Clinical implications

These results challenge the latest WHO recommendation which extends the time window of SAP from 60 min to 120 min prior to incision but does not consider administration after clamping [29].

Research implications

In future research, the principally unchanged or slightly elevated SSI risk for the mother has to be balanced with long-term neonatal outcomes/microbiome development.

Strengths and limitations

The main strengths of our study were the standardized evaluation of SSI cases by dedicated physicians, a post-discharge surveillance at 30 days, a mere < 10.4% loss of follow-up, routine on-site monitoring of the data collection quality, and a multilevel model that permitted adjustment for SSI variation across the institutions. The main limitation of this study, was that the exact timing of clamping was not available and therefore administration after incision served as a surrogate marker. We believe we have sufficient evidence that SAP administration after incision corresponds to “after clamping”. First, clamping is done quickly after incision, usually within 5 min [20]. This is reflected in Fig. 2, where SAP application after incision peaks between 5 and 10 min after incision, compatible with administration after clamping. Moreover, a supplementary analysis failed to identify an optimal timing window within +/− 60 min relative to incision. In addition, we performed two subgroup analyses that made post-incisional SAP administration even more likely to represent “after clamping” administration, and the results are in line with the main analysis.

Other limitations of the study were the lack of detailed information concerning the individual surgeons, type of operating room, and patient comorbidities/characteristics (such as diabetes, glycemic control, smoking, nutritional status, intraoperative core temperature, estimated blood loss, and oxygen saturation), preoperative skin preparation procedures and/or the presence of SSI intervention bundles. None of these variables are recorded in the Swissnoso database. In addition, data on antimicrobial treatment before and after surgery, group B streptococcal carriage, multiple pregnancy, and/or vaginal disinfection were not routinely recorded.

The study period extended over 10 years, with potential changes in the management of cesarean section. However, cesarean section rates in Switzerland during this period remained constant at ~ 33% [30, 31], and surgical technique has not significantly changed over this time period. Stratified analysis for the period before and after 2014 did not provide arguments for a significant confounding by the two periods.

The variable BMI was only available in 40% of patients.

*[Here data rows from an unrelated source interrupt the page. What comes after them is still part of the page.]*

(* ===== verification/Sql.v ===== *)
(** * The SQL vocabulary of the services

    The services talk to Postgres through SQL text. This file gives the
    statements they use a meaning over finite maps keyed by primary key:
    constraint errors, [WHERE] filters, [UPDATE], [DELETE], [COUNT], joins, and
    the [ORDER BY (created_at, id) .. LIMIT n] keyset pages behind every list
    endpoint, with the lemmas the components share. *)

From S2P Require Import Prelude.
From stdpp Require Import options.

(** Errors [sqlx] reports that the services can provoke; the names carry the
    SQLSTATE classes the handlers match on. *)
Inductive DbError :=
| UniqueViolation (constraint : string)      (* 23505 *)
| ForeignKeyViolation (constraint : string)  (* 23503 *)
| CheckViolation (constraint : string)       (* 23514 *)
| NumericOutOfRange                          (* 22003 *)
| StringTooLong                              (* 22001 *)
| InvalidEscapeSequence                      (* 22025 *)
| RowNotFound.                               (* sqlx::Error::RowNotFound *)

Global Instance DbError_eq_dec : EqDecision DbError.
Proof. solve_decision. Defined.

(** [SQLSTATE] of a database error; [RowNotFound] is raised by the client. *)
Definition db_code (e : DbError) : option string :=
  match e with
  | UniqueViolation _ => Some "23505"
  | ForeignKeyViolation _ => Some "23503"
  | CheckViolation _ => Some "23514"
  | NumericOutOfRange => Some "22003"
  | StringTooLong => Some "22001"
  | InvalidEscapeSequence => Some "22025"
  | RowNotFound => None
  end.

(** [INT4] arithmetic: Postgres raises instead of wrapping. *)
Definition int4 {S} (z : Z) : M S DbError Z :=
  if in_i32 z then mret z else throw NumericOutOfRange.

#[global] Arguments in_i32 : simpl never.

(** ** Tables *)

Section table.
Context {K V : Type} `{Countable K}.
Implicit Types (m : gmap K V) (P : K → V → bool).

(** [SELECT f FROM m] with the join and filter folded into a partial [f]. *)
Definition select {R} (f : K → V → option R) (m : gmap K V) : list R :=
  omap (λ kv, f kv.1 kv.2) (map_to_list m).

(** [SELECT COUNT( * ) FROM m WHERE P]. *)
Definition count_where P m : Z :=
  Z.of_nat (length (select (λ k v, if P k v then Some k else None) m)).

(** [EXISTS (SELECT 1 FROM m WHERE P)]. *)
Definition exists_where P m : bool :=
  existsb (λ kv, P kv.1 kv.2) (map_to_list m).

(** [UPDATE m SET f WHERE P]. *)
Definition update_where P (f : V → V) m : gmap K V :=
  map_imap (λ k v, Some (if P k v then f v else v)) m.

(** [DELETE FROM m WHERE P]. *)
Definition delete_where P m : gmap K V := filter (λ kv, P kv.1 kv.2 = false) m.

(** [k] is a present primary key. *)
Definition has_key (k : K) m : bool := bool_decide (is_Some (m !! k)).

Lemma elem_of_select {R} (f : K → V → option R) m r :
  r ∈ select f m ↔ ∃ k v, m !! k = Some v ∧ f k v = Some r.
Proof.
  unfold select. rewrite list_elem_of_omap. split.
  - intros [[k v] [Hin Hf]]. apply elem_of_map_to_list in Hin. eauto.
  - intros (k & v & Hm & Hf). exists (k, v). by rewrite elem_of_map_to_list.
Qed.

Lemma exists_where_true P m :
  exists_where P m = true ↔ ∃ k v, m !! k = Some v ∧ P k v = true.
Proof.
  unfold exists_where. rewrite existsb_exists. split.
  - intros [[k v] [Hin HP]]. apply list_elem_of_In, elem_of_map_to_list in Hin. eauto.
  - intros (k & v & Hm & HP). exists (k, v).
    by rewrite <-list_elem_of_In, elem_of_map_to_list.
Qed.

Lemma exists_where_false P m :
  exists_where P m = false ↔ ∀ k v, m !! k = Some v → P k v = false.
Proof.
  rewrite <-not_true_iff_false, exists_where_true. split.
  - intros Hn k v Hm. destruct (P k v) eqn:?; naive_solver.
  - intros Ha (k & v & Hm & HP). rewrite (Ha _ _ Hm) in HP. done.
Qed.

Lemma lookup_update_where P f m k :
  update_where P f m !! k = (λ v, if P k v then f v else v) <$> m !! k.
Proof.
  unfold update_where. rewrite map_lookup_imap. by destruct (m !! k).
Qed.

Lemma lookup_delete_where P m k v :
  delete_where P m !! k = Some v ↔ m !! k = Some v ∧ P k v = false.
Proof. unfold delete_where. apply map_lookup_filter_Some. Qed.

Lemma lookup_delete_where_None P m k :
  delete_where P m !! k = None ↔ ∀ v, m !! k = Some v → P k v = true.
Proof.
  unfold delete_where. rewrite map_lookup_filter_None. split.
  - intros [Hn|Hn] v Hv; [congruence|]. specialize (Hn v Hv). simpl in Hn.
    by destruct (P k v).
  - intros Ha. right. intros v Hv. simpl. by rewrite (Ha v Hv).
Qed.

Lemma delete_where_none P m : exists_where P m = false → delete_where P m = m.
Proof.
  rewrite exists_where_false. intros Hn. apply map_filter_id. intros k v. apply Hn.
Qed.

Lemma has_key_true k m : has_key k m = true ↔ is_Some (m !! k).
Proof. unfold has_key. apply bool_decide_eq_true. Qed.
Lemma has_key_false k m : has_key k m = false ↔ m !! k = None.
Proof. unfold has_key. by rewrite bool_decide_eq_false, <-eq_None_not_Some. Qed.

(** A selection keyed by the primary key returns each key once. *)
Lemma select_NoDup {R} (f : K → V → option R) (g : R → K) m :
  (∀ k v r, f k v = Some r → g r = k) → NoDup (g <$> select f m).
Proof.
  intros Hg. unfold select.
  pose proof (NoDup_fst_map_to_list m) as Hnd.
  induction (map_to_list m) as [|[k v] l IH]; simpl in *; [constructor|].
  inversion_clear Hnd as [|? ? Hk Hl]. specialize (IH Hl).
  destruct (f k v) as [r|] eqn:Hf; simpl; [|done].
  constructor; [|done]. rewrite (Hg _ _ _ Hf). intros Hin. apply Hk.
  apply list_elem_of_fmap in Hin as (r' & -> & Hr').
  apply list_elem_of_omap in Hr' as ([k' v'] & Hin & Hf'). simpl in Hf'.
  rewrite (Hg _ _ _ Hf'). apply list_elem_of_fmap. by exists (k', v').
Qed.

(** Counting one more row: a fresh row adds one exactly when it satisfies [P]. *)
Lemma count_where_insert_fresh P m k v :
  m !! k = None →
  count_where P (<[k:=v]> m) = (count_where P m + if P k v then 1 else 0)%Z.
Proof.
  intros Hk. unfold count_where, select.
  assert (Hp : map_to_list (<[k:=v]> m) ≡ₚ (k, v) :: map_to_list m)
    by (by apply map_to_list_insert).
  apply (omap_Permutation (λ kv, if P kv.1 kv.2 then Some kv.1 else None)),
    Permutation_length in Hp.
  rewrite Hp. cbn [omap list_omap fst snd].
  destruct (P k v); cbn [length]; lia.
Qed.

(** Removing a present row. *)
Lemma count_where_delete P m k v :
  m !! k = Some v →
  count_where P (delete k m) = (count_where P m - if P k v then 1 else 0)%Z.
Proof.
  intros Hk. rewrite <-(insert_delete_id m k v Hk) at 2.
  rewrite count_where_insert_fresh by apply lookup_delete_eq.
  destruct (P k v); lia.
Qed.

Lemma count_where_nonneg P m : (0 ≤ count_where P m)%Z.
Proof. unfold count_where. lia. Qed.

Lemma count_where_empty P : count_where P ∅ = 0%Z.
Proof. unfold count_where, select. by rewrite map_to_list_empty. Qed.

(** Rows that fail [P] do not count. *)
Lemma count_where_zero P m :
  (∀ k v, m !! k = Some v → P k v = false) → count_where P m = 0%Z.
Proof.
  intros Ha. unfold count_where.
  destruct (select _ m) as [|r l] eqn:Hs; [done|].
  assert (Hin : r ∈ select (λ k v, if P k v then Some k else None) m)
    by (rewrite Hs; left).
  apply elem_of_select in Hin as (k & v & Hm & Hf).
  by rewrite (Ha _ _ Hm) in Hf.
Qed.
End table.

(** Deleting rows that do not satisfy [P] does not change the count of [P]. *)
Lemma count_where_delete_where {K V} `{Countable K} (P Q : K → V → bool)
    (m : gmap K V) :
  (∀ k v, m !! k = Some v → Q k v = true → P k v = false) →
  count_where P (delete_where Q m) = count_where P m.
Proof.
  induction m as [|k v m Hk IH] using map_ind; intros Hd.
  - unfold delete_where. by rewrite map_filter_empty.
  - assert (Hd' : ∀ k' v', m !! k' = Some v' → Q k' v' = true → P k' v' = false).
    { intros k' v' Hm. apply Hd. rewrite lookup_insert_ne; congruence. }
    specialize (IH Hd'). rewrite count_where_insert_fresh by done.
    unfold delete_where in *. destruct (Q k v) eqn:HQ.
    + rewrite map_filter_insert_False by (simpl; congruence).
      rewrite delete_id by done. rewrite IH, (Hd k v); [lia| |done].
      apply lookup_insert_eq.
    + rewrite map_filter_insert_True by done.
      rewrite count_where_insert_fresh, IH; [done|].
      apply map_lookup_filter_None. by left.
Qed.

(** An update that leaves [P] alone leaves its count alone. *)
Lemma count_where_insert_same {K V} `{Countable K} (P : K → V → bool)
    (m : gmap K V) k v v' :
  m !! k = Some v → P k v' = P k v →
  count_where P (<[k:=v']> m) = count_where P m.
Proof.
  intros Hk HP. rewrite <-(insert_delete_eq m k v').
  rewrite count_where_insert_fresh by apply lookup_delete_eq.
  rewrite (count_where_delete P m k v Hk), HP. destruct (P k v); lia.
Qed.


(** Replacing a present row. *)
Lemma count_where_replace {K V} `{Countable K} (P : K → V → bool) (m : gmap K V) k v v' :
  m !! k = Some v →
  count_where P (<[k:=v']> m)
  = (count_where P m - (if P k v then 1 else 0) + if P k v' then 1 else 0)%Z.
Proof.
  intros Hk. rewrite <-(insert_delete_eq m k v').
  rewrite count_where_insert_fresh by apply lookup_delete_eq.
  rewrite (count_where_delete P m k v Hk). lia.
Qed.

(** Selecting from a table with one more row. *)
Lemma select_insert_fresh {K V R} `{Countable K} (f : K → V → option R) (m : gmap K V) k v :
  m !! k = None →
  select f (<[k:=v]> m) ≡ₚ option_list (f k v) ++ select f m.
Proof.
  intros Hk. unfold select.
  rewrite (omap_Permutation _ _ _ (map_to_list_insert m k v Hk)). simpl.
  by destruct (f k v).
Qed.

Lemma select_empty {K V R} `{Countable K} (f : K → V → option R) (m : gmap K V) :
  (∀ k v, m !! k = Some v → f k v = None) → select f m = [].
Proof.
  intros Hn. destruct (select f m) as [|r l] eqn:Hs; [done|].
  assert (Hin : r ∈ select f m) by (rewrite Hs; left).
  apply elem_of_select in Hin as (k & v & Hm & Hf). by rewrite (Hn _ _ Hm) in Hf.
Qed.

(** [HashSet::len() == Vec::len()] is a test for duplicates. *)
Lemma size_list_to_set_NoDup {A} `{Countable A} (l : list A) :
  size (list_to_set l : gset A) = length l ↔ NoDup l.
Proof.
  split; [|apply size_list_to_set].
  assert (Hle : ∀ l : list A, size (list_to_set l : gset A) ≤ length l).
  { clear. induction l as [|x l IH]; simpl; [done|].
    pose proof (size_union_alt ({[x]} : gset A) (list_to_set l)) as Hu.
    rewrite size_singleton in Hu.
    pose proof (subseteq_size (list_to_set l ∖ {[x]} : gset A) (list_to_set l) ltac:(set_solver)).
    lia. }
  induction l as [|x l IH]; simpl; [constructor|]. intros Hs.
  destruct (decide (x ∈ l)) as [Hx|Hx].
  - assert (He : ({[x]} ∪ list_to_set l : gset A) = list_to_set l) by set_solver.
    rewrite He in Hs. specialize (Hle l). lia.
  - constructor; [done|]. apply IH.
    rewrite size_union in Hs by set_solver. rewrite size_singleton in Hs. lia.
Qed.

(** Counting the rows whose keys are listed: all of them are there when the count
    is the length of the list. *)
Lemma count_where_all {K V} `{Countable K} (l : list K) (Q : V → bool) (m : gmap K V) :
  NoDup l →
  count_where (λ k v, bool_decide (k ∈ l) && Q v) m = Z.of_nat (length l) →
  ∀ k, k ∈ l → ∃ v, m !! k = Some v ∧ Q v = true.
Proof.
  intros Hnd Hc k Hk. unfold count_where in Hc. apply Nat2Z.inj in Hc.
  set (s := select _ m) in Hc.
  assert (Hs : ∀ x, x ∈ s → x ∈ l ∧ ∃ v, m !! x = Some v ∧ Q v = true).
  { intros x (k' & v & Hm & Hf)%elem_of_select.
    destruct (bool_decide (k' ∈ l)) eqn:Hin; simpl in Hf; [|done].
    apply bool_decide_eq_true in Hin. destruct (Q v) eqn:HQ; [|done]. simplify_eq. eauto. }
  assert (Hsub : s ⊆+ l).
  { apply NoDup_submseteq; [|intros x Hx; by apply Hs].
    rewrite <-(list_fmap_id s). apply select_NoDup. intros k' v r.
    destruct (_ && _); naive_solver. }
  apply Hs. rewrite (submseteq_length_Permutation _ _ Hsub); [done|]. rewrite Hc. done.
Qed.

Lemma exists_where_ext {K V} `{Countable K} (P Q : K → V → bool) (m : gmap K V) :
  (∀ k v, P k v = Q k v) → exists_where P m = exists_where Q m.
Proof.
  intros He. unfold exists_where. induction (map_to_list m) as [|[k v] l IH]; simpl; [done|].
  by rewrite He, IH.
Qed.

(** Deleting what was just inserted. *)
Lemma delete_where_insert_fresh {K V} `{Countable K} (P : K → V → bool) (m : gmap K V) k v :
  m !! k = None → P k v = true → exists_where P m = false →
  delete_where P (<[k:=v]> m) = m.
Proof.
  intros Hk HP Hno. rewrite exists_where_false in Hno. apply map_eq. intros i.
  destruct (m !! i) as [x|] eqn:Hi.
  - apply lookup_delete_where. rewrite lookup_insert_ne by congruence. eauto.
  - apply lookup_delete_where_None. intros x. rewrite lookup_insert_Some.
    intros [[<- <-]|[_ ?]]; congruence.
Qed.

Increasing BMI is a well-known risk factor for SSI [28, 32, 33]. It might have been a confounding factor, but we performed several subgroup analysis with patients where BMI was available and the results were in line with the main analysis.

Conclusions

Results of this large prospective study provide evidence that the risk of SSI for the mother in cesarean section is similar for SAP given before incision or after umbilical cord clamping.